==== Input data ====
(** *** The loop over the items *)
Lemma itemized_spec price items first q ids :
  balanced q ids → NoDup (ids ++ (item_identifier <$> items)) → (length ids + length items ≤ 1000)%nat →
  (∀ f item, item ∈ items → 0 ≤ price f item ≤ max_cost) →
  balanced (itemized price first items q) (ids ++ (item_identifier <$> items)).
Proof.
  revert first q ids. induction items as [|item items IH]; intros first q ids Hq Hnd Hlen Hp; [by rewrite app_nil_r|].
  cbn [itemized fmap list_fmap] in *. rewrite (cons_middle _ ids), (assoc_L (++)) in *. cbn [length] in Hlen.
  pose proof (balanced_size _ _ Hq) as Hsize. destruct Hq as [Ht Hr Hd].
  assert (q.2 !! item_identifier item = None) as Hnew.
  { apply not_elem_of_dom. rewrite Hd, elem_of_list_to_set. apply NoDup_app in Hnd as (Hnd & _ & _). apply NoDup_app in Hnd as (_ & Hnd & _).
    intros Hin. apply (Hnd _ Hin). by left. }
  destruct (Hp first item) as [H0 H1]; [by left|]. apply IH; [|done|rewrite length_app; cbn; lia|intros f it Hit; apply Hp; by right].
  split; cbn [fst snd].
  - rewrite cost_sum_insert by done. pose proof (small_sum (<[item_identifier item := price first item]> q.2) 1000) as Hs.
    rewrite cost_sum_insert, map_size_insert_None in Hs by done. unfold i64_add. rewrite i64_small; [lia|].
    rewrite Ht. destruct Hs; [by apply map_Forall_insert|lia|lia|lia].
  - by apply map_Forall_insert.
  - rewrite dom_insert_L, Hd, list_to_set_app_L. cbn. set_solver.
Qed.
Lemma balanced_empty : balanced (0, ∅) [].
Proof. split; [done|apply map_Forall_empty|done]. Qed.
Lemma moderate_qty item : moderate item = true → 1 ≤ item_qty item ≤ 10 ^ 6.
Proof. unfold moderate. intros H. bools. apply Z.leb_le in H. unfold item_qty. lia. Qed.
Lemma tiered_spec d items speed :
  Forall (λ item, moderate item = true) items → NoDup (item_identifier <$> items) → (length items ≤ 1000)%nat →
  balanced (calculate_tiered_itemized d items speed) (item_identifier <$> items).
Proof.
  rewrite Forall_forall. intros Hm Hnd Hlen. apply (itemized_spec _ _ _ _ []); [apply balanced_empty|done|done|]. intros f item Hin. unfold tiered_price.
  pose proof (item_base_range f _ (item_qty item) (base_range d) (moderate_qty _ (Hm _ Hin))) as Hb. pose proof (surcharge_range _ (Hm _ Hin)) as Hs.
  unfold i64_add. rewrite i64_small by lia. unfold max_cost.
  match goal with |- 0 ≤ at_speed ?cost ?bp ≤ _ => pose proof (at_speed_range cost bp ltac:(lia) (speed_range _ _)) end. lia.
Qed.
Lemma fallback_spec items p q speed :
  Forall (λ item, moderate item = true) items → NoDup (item_identifier <$> items) → (length items ≤ 1000)%nat →
  balanced (calculate_fallback_itemized items p q speed) (item_identifier <$> items).
Proof.
  rewrite Forall_forall. intros Hm Hnd Hlen. apply (itemized_spec _ _ _ _ []); [apply balanced_empty|done|done|]. intros f item Hin. unfold fallback_price.
  pose proof (item_base_range f _ (item_qty item) (fallback_base_range p q) (moderate_qty _ (Hm _ Hin))) as Hb. unfold max_cost.
  match goal with |- 0 ≤ at_speed ?cost ?bp ≤ _ => pose proof (at_speed_range cost bp ltac:(lia) (fallback_speed_range _)) end. lia.
Qed.
End sums.

(** ** The quote *)
Section quote.
Context `{C : Chrono}.
Context (geo_body : f64 → f64 → f64 → f64 → option Value) (geo_key : option string).
Local Open Scope Z_scope.
Abbreviation quote := (quote_items geo_body geo_key).
Abbreviation ids_of items := (item_identifier <$> items).

Lemma quote_items_cases buyer bp speed items q :
  quote buyer bp speed items = Ok q →
  items = [] ∧ q = (0, ∅) ∨ (∃ d, q = calculate_tiered_itemized d items speed) ∨ ∃ sp, q = calculate_fallback_itemized items sp bp speed.
Proof.
  intros H. destruct items as [|first items]; cbn [quote_items] in H; [injection H as <-; by left|right].
  destruct (seller_province_of first) as [sp| |]; [|done..]. cbn [mbind outcome_bind] in H.
  destruct (province_checks _ _ _) as [| |]; [|done..]. cbn [mbind outcome_bind] in H. cbv zeta in H.
  repeat (case_match; try done);
    repeat match goal with E : (?r ≫= _) = Ok _ |- _ => destruct r as [[]| |]; cbn [mbind outcome_bind] in E; try done end;
    injection H as <-; eauto.
Qed.
Lemma quote_items_spec buyer bp speed items q :
  quote buyer bp speed items = Ok q → Forall (λ item, moderate item = true) items → NoDup (ids_of items) → (length items ≤ 1000)%nat →
  balanced q (ids_of items).
Proof.
  intros [[-> ->]|[[d ->]|[sp ->]]]%quote_items_cases Hm Hnd Hlen; [apply balanced_empty|by apply tiered_spec|by apply fallback_spec].
Qed.
Lemma itemized_dom price first items q : dom (itemized price first items q).2 = dom q.2 ∪ list_to_set (ids_of items).
Proof.
  revert first q. induction items as [|item items IH]; intros first q; cbn [itemized]; [set_solver|]. rewrite IH. cbn [snd]. rewrite dom_insert_L. cbn. set_solver.
Qed.
Lemma quote_items_dom buyer bp speed items q : quote buyer bp speed items = Ok q → dom q.2 = list_to_set (ids_of items).
Proof.
  intros [[-> ->]|[[d ->]|[sp ->]]]%quote_items_cases; [done|..]; unfold calculate_tiered_itemized, calculate_fallback_itemized;
    rewrite itemized_dom; cbn [snd]; rewrite dom_empty_L; set_solver.
Qed.

(** Perishable goods stay in their province, and within fifty kilometres where the
    distance is known. *)
Theorem perishables_stay_local buyer bp speed first items q :
  quote buyer bp speed (first :: items) = Ok q → has_perishable (first :: items) = true →
  seller_province_of first = Ok bp
  ∧ (is_Some geo_key → ∀ slon slat blon blat, coordinates (si_seller_address first) (Some buyer) = Some (slon, slat, (blon, blat)) →
     ∃ d, geoapify_distance geo_body slon slat blon blat = Some d ∧ f64_ltb PERISHABLE_MAX_DISTANCE_KM d = false).
Proof.
  intros H Hp. cbn [quote_items] in H. destruct (seller_province_of first) as [sp| |]; [|done..]. cbn [mbind outcome_bind] in H.
  unfold province_checks in H. rewrite Hp in H. cbn [andb] in H. destruct (sp =s? bp) eqn:E; cbn [negb] in H; rewrite ?andb_true_r in H;
    [|by repeat case_match]. bools. subst sp. split; [done|]. intros [key Hk] slon slat blon blat Hc. rewrite andb_false_r in H. cbn [mbind outcome_bind] in H.
  cbv zeta in H. unfold wants_distance in H. rewrite Hp, orb_true_r, Hc, Hk in H. destruct (geoapify_distance geo_body slon slat blon blat) as [d|] eqn:Hd.
  - exists d. split; [done|]. unfold distance_checks in H. rewrite Hp in H. cbn [andb] in H.
    destruct (f64_ltb PERISHABLE_MAX_DISTANCE_KM d); [|done]. by rewrite andb_true_r in H; case_match.
  - exfalso. unfold no_distance in H. rewrite Hp in H. by case_match.
Qed.

(** *** Sellers *)
Lemma group_spec items m m' :
  group_by_seller items m = Ok m' → concat (map_to_list m').*2 ≡ₚ concat (map_to_list m).*2 ++ items.
Proof.
  revert m. induction items as [|item items IH]; intros m H; cbn [group_by_seller] in H; [injection H as <-; by rewrite app_nil_r|].
  destruct (si_seller_id item) as [sid|]; [|done]. cbn [ok_or mbind outcome_bind] in H. apply IH in H. rewrite H.
  change (item :: items) with ([item] ++ items). rewrite (app_assoc _ [item] items). apply Permutation_app_tail. destruct (m !! sid) as [l|] eqn:E; cbn [default].
  - rewrite <- (insert_delete_eq m sid (l ++ [item])), map_to_list_insert by apply lookup_delete_eq.
    rewrite <- (insert_id m sid l E) at 2. rewrite <- (insert_delete_eq m sid l), map_to_list_insert by apply lookup_delete_eq.
    cbn. rewrite <- !app_assoc. apply Permutation_app_head. apply Permutation_app_comm.
  - rewrite map_to_list_insert by done. cbn. by rewrite Permutation_app_comm.
Qed.
(** One seller, by the documents of the users. *)
Definition warehouse_known (users : rows) (seller_items : list ShippingItem) : Result unit :=
  match seller_items with
  | [] => Ok tt
  | first :: _ =>
      let seller_id := default "unknown" (si_seller_id first) in
      match users !! bare_id "users" seller_id with
      | Some row => warehouse_checks seller_id (row_to_doc (bare_id "users" seller_id) row)
      | None => Err (NotFound ("Seller " +:+ seller_id +:+ " not found"))
      end
  end.
Definition seller_quote (users : rows) (buyer : CalcAddress) (bp speed : string) (seller_items : list ShippingItem) : Result (Z * gmap string Z) :=
  _ ← warehouse_known users seller_items; quote buyer bp speed (List.filter chargeable seller_items).
Lemma has_warehouse_run seller_items s :
  ∃ s', has_warehouse seller_items s = (s', warehouse_known (table_rows s "users") seller_items) ∧ ∀ c, table_rows s' c = table_rows s c.
Proof.
  destruct seller_items as [|first items]; [by exists s|]. cbn [has_warehouse warehouse_known]. set (u := default "unknown" (si_seller_id first)). cbv zeta.
  exists (ensured "users" s). split; [|intros c; apply table_rows_ensured]. unfold mbind, handler_bind, db_map_err, get_document.
  rewrite with_table_valid by done. cbv beta zeta. rewrite table_rows_ensured. by destruct (table_rows s "users" !! bare_id "users" u).
Qed.
Fixpoint add_quotes (users : rows) (buyer : CalcAddress) (bp speed : string) (sellers : list (list ShippingItem)) (acc : Z * gmap string Z) :
    Result (Z * gmap string Z) :=
  match sellers with
  | [] => Ok acc
  | l :: sellers => q ← seller_quote users buyer bp speed l; add_quotes users buyer bp speed sellers (i64_add acc.1 q.1, q.2 ∪ acc.2)
  end.
Lemma quote_sellers_run buyer bp speed sellers acc s :
  ∃ s', quote_sellers geo_body geo_key buyer bp speed sellers acc s = (s', add_quotes (table_rows s "users") buyer bp speed sellers acc)
    ∧ ∀ c, table_rows s' c = table_rows s c.
Proof.
  revert acc s. induction sellers as [|l sellers IH]; intros acc s; [by exists s|]. cbn [quote_sellers add_quotes].
  destruct (has_warehouse_run l s) as (s1 & Hrun & Hs1). unfold seller_quote, mbind at 1, handler_bind at 1. rewrite Hrun.
  destruct (warehouse_known _ l) as [[]| |]; cbn [mbind outcome_bind]; [|by exists s1..].
  unfold mbind, handler_bind, pure. destruct (quote buyer bp speed _) as [q| |]; cbn [outcome_bind]; [|by exists s1..].
  destruct (IH (i64_add acc.1 q.1, q.2 ∪ acc.2) s1) as (s2 & Hrun2 & Hs2). exists s2. rewrite Hrun2, Hs1. split; [done|]. intros c. by rewrite Hs2.
Qed.

(** *** The order of the sellers *)
Lemma seller_quote_dom users buyer bp speed l q :
  seller_quote users buyer bp speed l = Ok q → dom q.2 = list_to_set (ids_of (List.filter chargeable l)).
Proof. unfold seller_quote. destruct (warehouse_known users l); [|done..]. cbn [mbind outcome_bind]. apply quote_items_dom. Qed.
Lemma filter_ids l : list_to_set (C := gset string) (ids_of (List.filter chargeable l)) ⊆ list_to_set (ids_of l).
Proof.
  induction l as [|item l IH]; [done|]. cbn [List.filter]. destruct (chargeable item); cbn; set_solver.
Qed.
Lemma quotes_disjoint users buyer bp speed l1 l2 q1 q2 :
  seller_quote users buyer bp speed l1 = Ok q1 → seller_quote users buyer bp speed l2 = Ok q2 → NoDup (ids_of l1 ++ ids_of l2) → q1.2 ##ₘ q2.2.
Proof.
  intros H1%seller_quote_dom H2%seller_quote_dom Hnd. apply map_disjoint_dom. rewrite H1, H2.
  apply NoDup_app in Hnd as (_ & Hnd & _). pose proof (filter_ids l1). pose proof (filter_ids l2).
  apply elem_of_disjoint. intros i Hi1 Hi2. apply (Hnd i).
  - apply (elem_of_list_to_set (C := gset string)). set_solver.
  - apply (elem_of_list_to_set (C := gset string)). set_solver.
Qed.
Lemma i64_add_swap a b c : i64_add (i64_add a b) c = i64_add (i64_add a c) b.
Proof. unfold i64_add at 2 4. rewrite !wrap_add. f_equal. lia. Qed.
Lemma add_quotes_perm users buyer bp speed l1 l2 acc r :
  l1 ≡ₚ l2 → NoDup (ids_of (concat l1)) → add_quotes users buyer bp speed l1 acc = Ok r → add_quotes users buyer bp speed l2 acc = Ok r.
Proof.
  intros Hp. revert acc. induction Hp as [|l l1 l2 Hp IH|la lb l|l1 l2 l3 H12 IH1 H23 IH2]; intros acc Hnd H; [done| | |].
  - cbn [add_quotes concat] in *. destruct (seller_quote users buyer bp speed l) as [q| |]; [|done..]. cbn [mbind outcome_bind] in *.
    apply IH; [|done]. rewrite fmap_app in Hnd. by apply NoDup_app in Hnd as (_ & _ & Hnd).
  - cbn [add_quotes concat] in *. destruct (seller_quote users buyer bp speed lb) as [qb| |] eqn:Eb; [|done..]. cbn [mbind outcome_bind] in H.
    destruct (seller_quote users buyer bp speed la) as [qa| |] eqn:Ea; [|done..]. cbn [mbind outcome_bind fst snd] in *.
    rewrite <- H. f_equal. f_equal; [apply i64_add_swap|]. rewrite !(assoc_L (∪)). f_equal. apply map_union_comm.
    eapply quotes_disjoint; [done|done|]. rewrite !fmap_app, (assoc_L (++)) in Hnd. apply NoDup_app in Hnd as (Hnd & _ & _).
    first [exact Hnd|by rewrite Permutation_app_comm].
  - apply IH2; [by rewrite <- H12|]. by apply IH1.
Qed.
====
• [About this exercise]: Would you print exactly, and only, the lines of the data above from the line with "unfold province_checks in" through the line with "(** One seller, by", inclusive?

• [Answer to this task]:
  unfold province_checks in H. rewrite Hp in H. cbn [andb] in H. destruct (sp =s? bp) eqn:E; cbn [negb] in H; rewrite ?andb_true_r in H;
    [|by repeat case_match]. bools. subst sp. split; [done|]. intros [key Hk] slon slat blon blat Hc. rewrite andb_false_r in H. cbn [mbind outcome_bind] in H.
  cbv zeta in H. unfold wants_distance in H. rewrite Hp, orb_true_r, Hc, Hk in H. destruct (geoapify_distance geo_body slon slat blon blat) as [d|] eqn:Hd.
  - exists d. split; [done|]. unfold distance_checks in H. rewrite Hp in H. cbn [andb] in H.
    destruct (f64_ltb PERISHABLE_MAX_DISTANCE_KM d); [|done]. by rewrite andb_true_r in H; case_match.
  - exfalso. unfold no_distance in H. rewrite Hp in H. by case_match.
Qed.

(** *** Sellers *)
Lemma group_spec items m m' :
  group_by_seller items m = Ok m' → concat (map_to_list m').*2 ≡ₚ concat (map_to_list m).*2 ++ items.
Proof.
  revert m. induction items as [|item items IH]; intros m H; cbn [group_by_seller] in H; [injection H as <-; by rewrite app_nil_r|].
  destruct (si_seller_id item) as [sid|]; [|done]. cbn [ok_or mbind outcome_bind] in H. apply IH in H. rewrite H.
  change (item :: items) with ([item] ++ items). rewrite (app_assoc _ [item] items). apply Permutation_app_tail. destruct (m !! sid) as [l|] eqn:E; cbn [default].
  - rewrite <- (insert_delete_eq m sid (l ++ [item])), map_to_list_insert by apply lookup_delete_eq.
    rewrite <- (insert_id m sid l E) at 2. rewrite <- (insert_delete_eq m sid l), map_to_list_insert by apply lookup_delete_eq.
    cbn. rewrite <- !app_assoc. apply Permutation_app_head. apply Permutation_app_comm.
  - rewrite map_to_list_insert by done. cbn. by rewrite Permutation_app_comm.
Qed.
(** One seller, by the documents of the users. *)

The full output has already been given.